Fatal Flaw in Wallet Could Have Frozen Entire TRON (TRX) Network
Due to a bug, the TRON wallet could send a request to consume the resources of the entire TRON network.
A flaw in the TRON (TRX) wallet could have led to a network-wide freeze, showed a recent disclosure on HackerOne, the bug bounty service that is used widely by cryptocurrency projects. A wallet feature allowed any user with a single machine to consume the resources of multiple SuperRepresentatives, essentially breaking the network consensus and freezing transactions.
“A single request to submit a post to /wallet/deploycontract with several megabytes of bytecode along with CPU intensive long parsing will consume CPU for about 10 minutes while still holding several megabytes of bytecode in heap. With enough requests (lets say 1K-10K depending upon available memory), its enough to use all the available threads to service incoming HTTP request, fill up the memory and render DDOS,” the HackerOne disclosure revealed.
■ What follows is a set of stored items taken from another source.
(** ** The next target is one the header check permits *)

Lemma permitted_exact p height old new :
  pow_params p -> fPowAllowMinDifficultyBlocks p = false ->
  word_below (powLimit p) old -> word_below (powLimit p) new ->
  PermittedDifficultyTransition p height old new =
    Ok (if decide (Z.rem height (DifficultyAdjustmentInterval p) = 0)
        then bool_decide (compact_round (retargeted p old (Z.quot (nPowTargetTimespan p) 4)) <= compact_of new <=
                          compact_round (retargeted p old (nPowTargetTimespan p * 4)))
        else bool_decide (old = new)).
Proof.
  intros Hp Hm Ho [Hn Hnl]. unfold PermittedDifficultyTransition. rewrite Hm. case_decide; [|done].
  pose proof (quarter_range p Hp). pose proof (pp_limit p Hp).
  destruct (rounded_bound_value p old (nPowTargetTimespan p * 4) Hp Ho ltac:(lia)) as (mx & -> & Vx & Sx).
  destruct (rounded_bound_value p old (Z.quot (nPowTargetTimespan p) 4) Hp Ho ltac:(lia)) as (mn & -> & Vn & Sn).
  cbn [mbind verdict_bind mret verdict_ret]. destruct (target_value new Hn) as [Et St].
  pose proof (compact_of_nonneg new Hn). rewrite Z.mod_small in Et by lia.
  rewrite !compare_value by done. rewrite Vx, Vn, Et.
  destruct (Z.compare_spec (compact_round (retargeted p old (nPowTargetTimespan p * 4))) (compact_of new)),
    (Z.compare_spec (compact_round (retargeted p old (Z.quot (nPowTargetTimespan p) 4))) (compact_of new));
    repeat case_decide; try lia; unfold mret, verdict_ret; f_equal; symmetry;
    first [apply bool_decide_eq_true; lia|apply bool_decide_eq_false; lia].
Qed.

(** Keeping the target is permitted at any height. *)
Lemma permitted_same p height bits :
  pow_params p -> fPowAllowMinDifficultyBlocks p = false -> word_below (powLimit p) bits ->
  PermittedDifficultyTransition p height bits bits = Ok true.
Proof.
  intros Hp Hm Hw. rewrite permitted_exact by done. f_equal. case_decide; apply bool_decide_eq_true; [|done].
  pose proof (quarter_range p Hp). destruct Hp as [Hl Ht Hs], Hw as [Hb Hw].
  pose proof (compact_of_nonneg bits Hb). rewrite <-(compact_round_word bits Hb).
  assert (compact_of bits * nPowTargetTimespan p / nPowTargetTimespan p = compact_of bits) as E by (apply Z.div_mul; lia).
  split; apply compact_round_mono; unfold retargeted.
  - assert (0 <= compact_of bits * Z.quot (nPowTargetTimespan p) 4 / nPowTargetTimespan p) by (apply Z.div_pos; nia).
    pose proof (Z.div_le_mono (compact_of bits * Z.quot (nPowTargetTimespan p) 4) (compact_of bits * nPowTargetTimespan p)
      (nPowTargetTimespan p) ltac:(lia) ltac:(nia)). lia.
  - pose proof (Z.div_le_mono (compact_of bits * nPowTargetTimespan p) (compact_of bits * (nPowTargetTimespan p * 4))
      (nPowTargetTimespan p) ltac:(lia) ltac:(nia)). lia.
Qed.

Lemma next_work_step p i b prev skip pblock :
  pow_params p -> fPowAllowMinDifficultyBlocks p = false -> linked i -> i = Block b prev skip ->
  word_below (powLimit p) (bi_nBits b) -> exists bits,
  GetNextWorkRequired i pblock p = Ok bits /\ word_below (powLimit p) bits /\
  PermittedDifficultyTransition p (bi_nHeight b + 1) (bi_nBits b) bits = Ok true.
Proof.
  intros Hp Hm Hl Ei Hw. pose proof (interval_pos p Hp) as Hi. pose proof (pp_limit p Hp) as Hlim.
  pose proof (linked_height i Hl) as Ht. unfold GetNextWorkRequired, next_work. rewrite Ei in Ht |- *. cbn [top] in Ht.
  destruct (uint_value (powLimit p) ltac:(lia)) as [_ Sl]. rewrite (get_compact _ Sl). cbn [mbind verdict_bind].
  rewrite Hm. case_decide as Hr; [eexists; split_and!; [done|done|by apply permitted_same]|].
  assert (DifficultyAdjustmentInterval p <= bi_nHeight b + 1) as Hh.
  { rewrite Z.rem_mod_nonneg in Hr by lia. apply Z.mod_divide in Hr; [|lia]. apply Z.divide_pos_le; [lia|done]. }
  rewrite bool_decide_true by lia. cbn [assert_that negb reject_if mbind verdict_bind].
  rewrite <-Ei, get_ancestor by done. rewrite decide_False by (rewrite Ei; cbn [top]; lia). cbn [mbind verdict_bind].
  destruct (ancestor_found i (bi_nHeight b - (DifficultyAdjustmentInterval p - 1)) Hl) as [_ Hf].
  { rewrite Ei. cbn [top]. lia. }
  destruct (ancestor i _) as [|first fp fs]; [inversion Hf|].
  destruct (fPowNoRetargeting p) eqn:En.
  { exists (bi_nBits b). unfold CalculateNextWorkRequired. rewrite En. split_and!; [done|done|by apply permitted_same]. }
  rewrite retarget_word by done. set (t := clamp_timespan p (bi_nTime b - bi_nTime first)).
  pose proof (clamp_range p (bi_nTime b - bi_nTime first) Hp) as Hc. fold t in Hc. pose proof (quarter_range p Hp).
  pose proof (retargeted_range p (bi_nBits b) t Hp Hw ltac:(lia)) as Hrr.
  destruct (word_of_number (retargeted p (bi_nBits b) t) (powLimit p) Hrr ltac:(lia)) as [Hww Ew].
  eexists. split; [done|]. split; [done|]. rewrite permitted_exact by done. rewrite decide_True by done. f_equal.
  apply bool_decide_eq_true. rewrite Ew.
  pose proof (retargeted_range p (bi_nBits b) (Z.quot (nPowTargetTimespan p) 4) Hp Hw ltac:(lia)).
  split; apply compact_round_mono; (split; [lia|]); apply retargeted_mono; done || lia.
Qed.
The TRON network depends on 26 elected Super Representatives, which run dedicated hardware and achieve consensus. The attack could have affected all Representatives, but even a DDoS on half of the validators would have been disastrous.
The TRON network already includes more than 2.79 million accounts, with 1.9 million daily transactions. The network supports a growing number of distributed apps, as well as tokens and smart contracts.
TRON has paid around $78,000 for bug discovery, as HackerOne is one of the most popular ways for digital asset projects to outsource flaw and security audits. The DDoS flaw brought the hacker a bounty of just $1,500. In the past, TRON has paid average bounties between $1,000 and $3,000.
TRON is also one of the high-stakes network, as it will support the BitTorrent Token (BTT), a digital asset potentially tied to 150 million users of the BitTorrent client. The network is also starting to carry the Tether (USDT) token, promising faster and cheaper transactions.
EOS, the competing network with 21 delegates, has accumulated more than 90 HackerOne bug reports, many with a price tag of $10,000. Vulnerabilities range from website technicalities to critical consensus or smart contract bugs.